** Supplied material follows **
(** What [tcp_fnat_in_handler] does about the option, for every segment
    on a writable buffer and a flow without helper. *)
Lemma tcp_fnat_in_handler_toa cfg skb cp o :
  app cp = None -> writable o = true ->
  let th := tcp_hdr skb in
  let cp1 := flow_at_toa cfg cp th in
  match tcp_fnat_in_handler cfg skb cp o with
  | Ok (r, cp', skb', ev) =>
    r = 1
    /\ if toa_tried cfg cp1 th && toa_fits cp1 skb (copy_ok o)
       then cp' = cp1
            /\ In FULLNAT_ADD_TOA_OK ev
            /\ len skb' = len skb + sizeof_ip_vs_tcpo_addr
            /\ tot_len (iph skb')
               = u16 (tot_len (iph skb) + sizeof_ip_vs_tcpo_addr)
            /\ ((forall h bs s, snd (ip_vs_synproxy_dnat_handler h bs s) = bs) ->
                exists d,
                  data skb' = toa_option cp ++ d
                  /\ length d = length (data skb)
                  /\ (later_segment (skb, o) -> d = data skb))
       else cp' = (if toa_tried cfg cp1 th
                      && (af cp =? AF_INET)
                      && after (seq th) (fdata_seq (fnat_seq cp1))
                   then set_flags
                          (Z.lor (flags cp1) IP_VS_CONN_F_CIP_INSERTED) cp1
                   else cp1)
            /\ ~ In FULLNAT_ADD_TOA_OK ev
            /\ len skb' = len skb
            /\ tot_len (iph skb') = tot_len (iph skb)
            /\ ((forall h bs s, snd (ip_vs_synproxy_dnat_handler h bs s) = bs) ->
                length (data skb') = length (data skb)
                /\ (later_segment (skb, o) -> data skb' = data skb))
  | Fault t =>
    syn th && negb (ack th) = true /\ left_buffer (length (data skb)) t
  | Fuel => False
  end.
Proof.
  intros Happ Hw. cbv zeta. unfold tcp_fnat_in_handler, app_stage.
  rewrite Happ, Hw. cbn [negb].
  set (skb1 := set_th (set_dest (dport cp) (set_source (lport cp) (tcp_hdr skb))) skb).
  assert (K : forall cpx skb2 ev1,
             tcp_hdr skb2 = tcp_hdr skb1 -> iph skb2 = iph skb ->
             len skb2 = len skb -> dst_mtu skb2 = dst_mtu skb ->
             length (data skb2) = length (data skb) ->
             (later_segment (skb, o) -> data skb2 = data skb) ->
             ~ In FULLNAT_ADD_TOA_OK ev1 ->
             toa_option cpx = toa_option cp -> af cpx = af cp ->
             match
               (let '(cp2, skb3, ev2) :=
                  if (sysctl_ip_vs_toa_entry cfg =? 1)
                     && (Z.land (flags cpx) IP_VS_CONN_F_CIP_INSERTED =? 0)
                     && negb (rst (tcp_hdr skb2)) && negb (fin (tcp_hdr skb2))
                  then tcp_opt_add_toa cpx skb2 (copy_ok o)
                  else (cpx, skb2, []) in
                let '(tcph, bs) :=
                  tcp_in_adjust_seq cp2 (tcp_hdr skb3) (data skb3) in
                let skb4 := set_data bs (set_th tcph skb3) in
                let skb5 := full_csum (af cp2) (laddr cp2) (daddr_rs cp2)
                              (conn_protocol cp2)
                              (if af cp =? AF_INET6 then sizeof_ipv6hdr
                               else ip_hdrlen skb) skb4 in
                let skb6 := set_ip_summed CHECKSUM_UNNECESSARY skb5 in
                @Ok handled (1, cp2, skb6, ev1 ++ ev2))
             with
             | Ok (r, cp', skb', ev) =>
               r = 1
               /\ if toa_tried cfg cpx (tcp_hdr skb)
                     && toa_fits cpx skb (copy_ok o)
                  then cp' = cpx
                       /\ In FULLNAT_ADD_TOA_OK ev
                       /\ len skb' = len skb + sizeof_ip_vs_tcpo_addr
                       /\ tot_len (iph skb')
                          = u16 (tot_len (iph skb) + sizeof_ip_vs_tcpo_addr)
                       /\ ((forall h bs s,
                               snd (ip_vs_synproxy_dnat_handler h bs s) = bs) ->
                           exists d,
                             data skb' = toa_option cp ++ d
                             /\ length d = length (data skb)
                             /\ (later_segment (skb, o) -> d = data skb))
                  else cp' = (if toa_tried cfg cpx (tcp_hdr skb)
                                 && (af cp =? AF_INET)
                                 && after (seq (tcp_hdr skb))
                                      (fdata_seq (fnat_seq cpx))
                              then set_flags
                                     (Z.lor (flags cpx)
                                        IP_VS_CONN_F_CIP_INSERTED) cpx
                              else cpx)
                       /\ ~ In FULLNAT_ADD_TOA_OK ev
                       /\ len skb' = len skb
                       /\ tot_len (iph skb') = tot_len (iph skb)
                       /\ ((forall h bs s,
                               snd (ip_vs_synproxy_dnat_handler h bs s) = bs) ->
                           length (data skb') = length (data skb)
                           /\ (later_segment (skb, o) ->
                               data skb' = data skb))
             | Fault t =>
               syn (tcp_hdr skb) && negb (ack (tcp_hdr skb)) = true
               /\ left_buffer (length (data skb)) t
             | Fuel => False
             end).
  { intros cpx skb2 ev1 Hth Hih Hlen Hmtu Hdl Hdd Hev Hopt Haf.
    assert (Etried :
              (sysctl_ip_vs_toa_entry cfg =? 1)
              && (Z.land (flags cpx) IP_VS_CONN_F_CIP_INSERTED =? 0)
              && negb (rst (tcp_hdr skb2)) && negb (fin (tcp_hdr skb2))
              = toa_tried cfg cpx (tcp_hdr skb))
      by (unfold toa_tried; rewrite Hth; reflexivity).
    assert (Efits : toa_fits cpx skb2 (copy_ok o) = toa_fits cpx skb (copy_ok o))
      by (unfold toa_fits; rewrite Hth, Hlen, Hmtu; reflexivity).
    assert (Eseq : seq (tcp_hdr skb2) = seq (tcp_hdr skb))
      by (rewrite Hth; reflexivity).
    rewrite Etried.
    destruct (toa_tried cfg cpx (tcp_hdr skb)) eqn:Tr; cbn [andb].
    - destruct (toa_fits cpx skb (copy_ok o)) eqn:Fi.
      + rewrite (tcp_opt_add_toa_appends cpx skb2 (copy_ok o))
          by exact Efits.
        cbv zeta. unfold tcp_in_adjust_seq.
        match goal with
        | |- context [ip_vs_synproxy_dnat_handler ?h ?b ?q] =>
          destruct (ip_vs_synproxy_dnat_handler h b q) as [tcph bs] eqn:Eh
        end.
        split; [ reflexivity | ].
        split; [ reflexivity | ].
        split; [ apply in_or_app; right; left; reflexivity | ].
        split; [ change (len skb2 + sizeof_ip_vs_tcpo_addr
                         = len skb + sizeof_ip_vs_tcpo_addr);
                 rewrite Hlen; reflexivity | ].
        split; [ change (u16 (tot_len (iph skb2) + sizeof_ip_vs_tcpo_addr)
                         = u16 (tot_len (iph skb) + sizeof_ip_vs_tcpo_addr));
                 rewrite Hih; reflexivity | ].
        intros Hb. exists (data skb2).
        split; [ | split; [ exact Hdl | exact Hdd ] ].
        change (bs = toa_option cp ++ data skb2).
        rewrite <- Hopt.
        match type of Eh with
        | ip_vs_synproxy_dnat_handler ?h ?b ?q = _ =>
          pose proof (Hb h b q) as Hb'
        end.
        rewrite Eh in Hb'. exact Hb'.
      + destruct (tcp_opt_add_toa_declines cpx skb2 (copy_ok o))
          as [ev2 [E N]]; [ exact Efits | ].
        rewrite E. cbv zeta. unfold tcp_in_adjust_seq.
        match goal with
        | |- context [ip_vs_synproxy_dnat_handler ?h ?b ?q] =>
          destruct (ip_vs_synproxy_dnat_handler h b q) as [tcph bs] eqn:Eh
        end.
        split; [ reflexivity | ].
        split; [ rewrite Eseq, Haf; reflexivity | ].
        split; [ intros D; apply in_app_or in D; destruct D; contradiction | ].
        split; [ exact Hlen | ].
        split; [ change (tot_len (iph skb2) = tot_len (iph skb));
                 rewrite Hih; reflexivity | ].
        intros Hb.
        match type of Eh with
        | ip_vs_synproxy_dnat_handler ?h ?b ?q = _ =>
          pose proof (Hb h b q) as Hb'
        end.
        rewrite Eh in Hb'. cbn [snd] in Hb'.
        change (length bs = length (data skb)
                /\ (later_segment (skb, o) -> bs = data skb)).
        rewrite Hb'. split; [ exact Hdl | exact Hdd ].
    - cbv zeta. unfold tcp_in_adjust_seq.
      match goal with
      | |- context [ip_vs_synproxy_dnat_handler ?h ?b ?q] =>
        destruct (ip_vs_synproxy_dnat_handler h b q) as [tcph bs] eqn:Eh
      end.
      split; [ reflexivity | ].
      split; [ reflexivity | ].
      split; [ rewrite app_nil_r; exact Hev | ].
      split; [ exact Hlen | ].
      split; [ change (tot_len (iph skb2) = tot_len (iph skb));
               rewrite Hih; reflexivity | ].
      intros Hb.
      match type of Eh with
      | ip_vs_synproxy_dnat_handler ?h ?b ?q = _ =>
        pose proof (Hb h b q) as Hb'
      end.
      rewrite Eh in Hb'. cbn [snd] in Hb'.
      change (length bs = length (data skb)
              /\ (later_segment (skb, o) -> bs = data skb)).
      rewrite Hb'. split; [ exact Hdl | exact Hdd ]. }
  change (syn (tcp_hdr skb1)) with (syn (tcp_hdr skb)).
  change (ack (tcp_hdr skb1)) with (ack (tcp_hdr skb)).
  unfold flow_at_toa.
  destruct (syn (tcp_hdr skb) && negb (ack (tcp_hdr skb))) eqn:Hs.
  - pose proof (tcp_opt_remove_timestamp_terminates cfg (tcp_hdr skb1)
                  (mk_optmem (data skb1) [])) as T.
    pose proof (faults_outside_tcp_opt_remove_timestamp cfg (tcp_hdr skb1)
                  (mk_optmem (data skb1) [])) as FO.
    unfold run.
    destruct (tcp_opt_remove_timestamp cfg (tcp_hdr skb1)
                (mk_optmem (data skb1) [])) as [[u m] | t |];
      [ | split; [ reflexivity | exact FO ] | apply T; reflexivity ].
    rewrite (tcp_in_init_seq_seq_only cfg cp
               (tcp_hdr (set_data (bytes m) skb1)) (tcp_hdr skb) eq_refl).
    pose proof (tcp_in_init_seq_counts_no_append cfg cp (tcp_hdr skb)) as Hev.
    pose proof (tcp_in_init_seq_toa_option cfg cp (tcp_hdr skb)) as [Hopt Haf].
    destruct (tcp_in_init_seq cfg cp (tcp_hdr skb)) as [cpx ev1].
    cbn [fst snd] in *.
    apply K; try reflexivity; try assumption.
    intros L. unfold later_segment in L. cbn [fst] in L. congruence.
  - apply (K cp skb1 []); try reflexivity. intros [].
Qed.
** End of Supplied material **
What you should do: Go through the material and copy each line in which the word "match" occurs.

Result for this task:
  match tcp_fnat_in_handler cfg skb cp o with
             match
        match goal with
        match type of Eh with
        match goal with
        match type of Eh with
      match goal with
      match type of Eh with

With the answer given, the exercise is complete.